*** Opening Excerpted data ***

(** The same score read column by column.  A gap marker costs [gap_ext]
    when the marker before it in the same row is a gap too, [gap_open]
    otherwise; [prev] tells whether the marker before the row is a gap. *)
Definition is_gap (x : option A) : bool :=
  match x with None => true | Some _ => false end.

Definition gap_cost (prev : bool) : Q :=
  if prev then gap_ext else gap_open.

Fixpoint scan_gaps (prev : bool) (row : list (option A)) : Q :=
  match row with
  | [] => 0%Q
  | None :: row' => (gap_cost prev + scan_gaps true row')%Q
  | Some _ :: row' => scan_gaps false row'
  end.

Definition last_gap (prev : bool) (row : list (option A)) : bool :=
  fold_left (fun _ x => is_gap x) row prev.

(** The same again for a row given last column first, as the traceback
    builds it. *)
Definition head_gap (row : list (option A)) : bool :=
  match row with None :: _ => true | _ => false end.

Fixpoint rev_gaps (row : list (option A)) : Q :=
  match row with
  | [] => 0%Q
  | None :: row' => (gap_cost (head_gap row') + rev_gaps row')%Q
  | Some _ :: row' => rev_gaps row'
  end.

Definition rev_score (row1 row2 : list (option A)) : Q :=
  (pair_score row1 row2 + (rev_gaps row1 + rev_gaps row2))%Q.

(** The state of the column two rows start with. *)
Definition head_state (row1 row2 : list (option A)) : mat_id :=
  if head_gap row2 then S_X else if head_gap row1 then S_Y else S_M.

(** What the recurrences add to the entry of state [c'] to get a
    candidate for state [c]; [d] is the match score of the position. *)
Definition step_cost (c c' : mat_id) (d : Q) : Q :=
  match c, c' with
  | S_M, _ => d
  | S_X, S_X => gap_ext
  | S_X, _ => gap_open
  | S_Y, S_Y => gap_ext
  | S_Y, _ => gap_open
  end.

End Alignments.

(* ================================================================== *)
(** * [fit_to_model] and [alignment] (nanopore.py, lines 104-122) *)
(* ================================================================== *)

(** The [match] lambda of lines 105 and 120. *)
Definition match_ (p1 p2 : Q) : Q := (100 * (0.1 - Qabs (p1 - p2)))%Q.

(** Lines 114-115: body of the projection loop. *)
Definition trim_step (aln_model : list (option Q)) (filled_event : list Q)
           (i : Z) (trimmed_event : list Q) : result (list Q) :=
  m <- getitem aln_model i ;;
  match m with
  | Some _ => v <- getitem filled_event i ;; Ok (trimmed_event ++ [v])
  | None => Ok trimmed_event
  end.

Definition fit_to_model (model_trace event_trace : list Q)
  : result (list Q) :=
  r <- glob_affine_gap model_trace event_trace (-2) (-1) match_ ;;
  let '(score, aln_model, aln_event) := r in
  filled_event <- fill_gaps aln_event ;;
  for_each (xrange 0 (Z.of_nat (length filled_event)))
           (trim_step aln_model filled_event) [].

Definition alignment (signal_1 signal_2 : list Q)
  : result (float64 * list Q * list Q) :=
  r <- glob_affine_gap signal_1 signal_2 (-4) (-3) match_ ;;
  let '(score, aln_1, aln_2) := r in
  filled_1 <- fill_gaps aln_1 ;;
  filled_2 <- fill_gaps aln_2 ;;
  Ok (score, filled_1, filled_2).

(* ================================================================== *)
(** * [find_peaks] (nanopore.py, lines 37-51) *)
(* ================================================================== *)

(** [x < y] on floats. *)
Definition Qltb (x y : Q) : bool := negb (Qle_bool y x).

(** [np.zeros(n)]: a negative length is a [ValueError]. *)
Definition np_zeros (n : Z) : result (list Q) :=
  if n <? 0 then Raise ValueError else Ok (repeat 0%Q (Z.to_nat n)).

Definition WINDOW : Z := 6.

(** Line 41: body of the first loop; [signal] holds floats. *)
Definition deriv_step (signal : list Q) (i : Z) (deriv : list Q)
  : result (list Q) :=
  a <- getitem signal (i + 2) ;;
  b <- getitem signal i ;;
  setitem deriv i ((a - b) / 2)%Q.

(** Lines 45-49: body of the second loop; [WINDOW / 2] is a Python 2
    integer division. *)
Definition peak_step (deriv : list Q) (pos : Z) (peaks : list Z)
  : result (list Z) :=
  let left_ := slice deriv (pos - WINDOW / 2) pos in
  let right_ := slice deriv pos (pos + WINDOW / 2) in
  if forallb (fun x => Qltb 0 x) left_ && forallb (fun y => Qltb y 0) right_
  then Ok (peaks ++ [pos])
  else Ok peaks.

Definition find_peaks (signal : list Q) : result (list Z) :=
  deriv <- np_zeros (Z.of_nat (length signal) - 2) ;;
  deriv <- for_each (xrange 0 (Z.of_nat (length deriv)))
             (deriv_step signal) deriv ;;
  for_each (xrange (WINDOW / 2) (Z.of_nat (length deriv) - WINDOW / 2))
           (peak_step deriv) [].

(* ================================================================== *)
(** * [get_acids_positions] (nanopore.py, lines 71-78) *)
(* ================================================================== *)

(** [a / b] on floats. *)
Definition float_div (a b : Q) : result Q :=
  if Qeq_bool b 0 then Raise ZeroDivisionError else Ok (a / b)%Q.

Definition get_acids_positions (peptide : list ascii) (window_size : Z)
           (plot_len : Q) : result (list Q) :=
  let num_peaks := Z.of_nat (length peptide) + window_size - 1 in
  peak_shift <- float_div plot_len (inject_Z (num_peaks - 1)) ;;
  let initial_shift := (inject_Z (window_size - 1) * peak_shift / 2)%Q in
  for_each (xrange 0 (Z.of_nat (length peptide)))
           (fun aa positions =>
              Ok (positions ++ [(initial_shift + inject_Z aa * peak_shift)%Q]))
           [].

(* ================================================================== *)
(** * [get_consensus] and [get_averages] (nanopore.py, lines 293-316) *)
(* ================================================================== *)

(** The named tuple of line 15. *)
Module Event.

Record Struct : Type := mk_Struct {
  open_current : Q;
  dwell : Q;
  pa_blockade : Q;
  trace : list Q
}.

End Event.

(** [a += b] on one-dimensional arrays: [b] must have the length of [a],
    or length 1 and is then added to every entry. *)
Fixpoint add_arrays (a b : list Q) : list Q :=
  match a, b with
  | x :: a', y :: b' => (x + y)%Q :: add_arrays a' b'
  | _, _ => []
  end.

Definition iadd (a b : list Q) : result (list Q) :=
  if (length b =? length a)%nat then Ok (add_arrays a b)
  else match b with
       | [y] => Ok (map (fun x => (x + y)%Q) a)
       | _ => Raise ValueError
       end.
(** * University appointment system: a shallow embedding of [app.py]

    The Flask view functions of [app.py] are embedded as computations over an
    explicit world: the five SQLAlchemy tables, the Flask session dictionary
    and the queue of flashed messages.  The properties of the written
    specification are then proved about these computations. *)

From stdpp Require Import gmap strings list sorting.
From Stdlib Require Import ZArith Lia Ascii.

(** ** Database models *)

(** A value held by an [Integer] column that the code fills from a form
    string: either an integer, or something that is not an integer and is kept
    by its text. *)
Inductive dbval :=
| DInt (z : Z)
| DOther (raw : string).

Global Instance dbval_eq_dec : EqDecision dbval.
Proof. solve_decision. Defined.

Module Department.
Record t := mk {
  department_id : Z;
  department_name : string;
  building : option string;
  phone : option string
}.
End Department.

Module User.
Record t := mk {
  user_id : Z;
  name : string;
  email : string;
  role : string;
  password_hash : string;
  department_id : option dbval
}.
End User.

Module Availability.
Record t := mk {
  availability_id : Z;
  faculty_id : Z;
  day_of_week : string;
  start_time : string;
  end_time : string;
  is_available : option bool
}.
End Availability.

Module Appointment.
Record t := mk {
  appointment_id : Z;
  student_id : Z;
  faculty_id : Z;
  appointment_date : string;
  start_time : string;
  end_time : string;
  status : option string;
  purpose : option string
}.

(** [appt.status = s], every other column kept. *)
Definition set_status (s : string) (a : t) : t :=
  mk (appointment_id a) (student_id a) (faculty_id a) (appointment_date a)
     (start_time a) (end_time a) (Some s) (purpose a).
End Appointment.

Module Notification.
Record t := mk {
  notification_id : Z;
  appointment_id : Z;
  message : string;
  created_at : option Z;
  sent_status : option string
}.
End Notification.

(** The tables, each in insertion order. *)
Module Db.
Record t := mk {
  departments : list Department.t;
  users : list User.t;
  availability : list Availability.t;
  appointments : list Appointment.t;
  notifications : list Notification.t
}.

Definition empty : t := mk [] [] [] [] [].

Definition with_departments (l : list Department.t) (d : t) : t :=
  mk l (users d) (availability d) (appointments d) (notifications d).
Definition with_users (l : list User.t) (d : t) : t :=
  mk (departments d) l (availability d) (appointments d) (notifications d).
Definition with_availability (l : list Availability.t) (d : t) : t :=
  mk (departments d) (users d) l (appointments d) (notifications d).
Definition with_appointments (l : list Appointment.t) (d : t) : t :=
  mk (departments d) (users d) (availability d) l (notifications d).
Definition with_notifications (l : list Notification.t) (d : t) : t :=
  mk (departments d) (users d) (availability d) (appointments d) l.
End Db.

*** Closing Excerpted data ***

List each line of the records that holds the string "tables".

* Written solution:
    explicit world: the five SQLAlchemy tables, the Flask session dictionary
(** The tables, each in insertion order. *)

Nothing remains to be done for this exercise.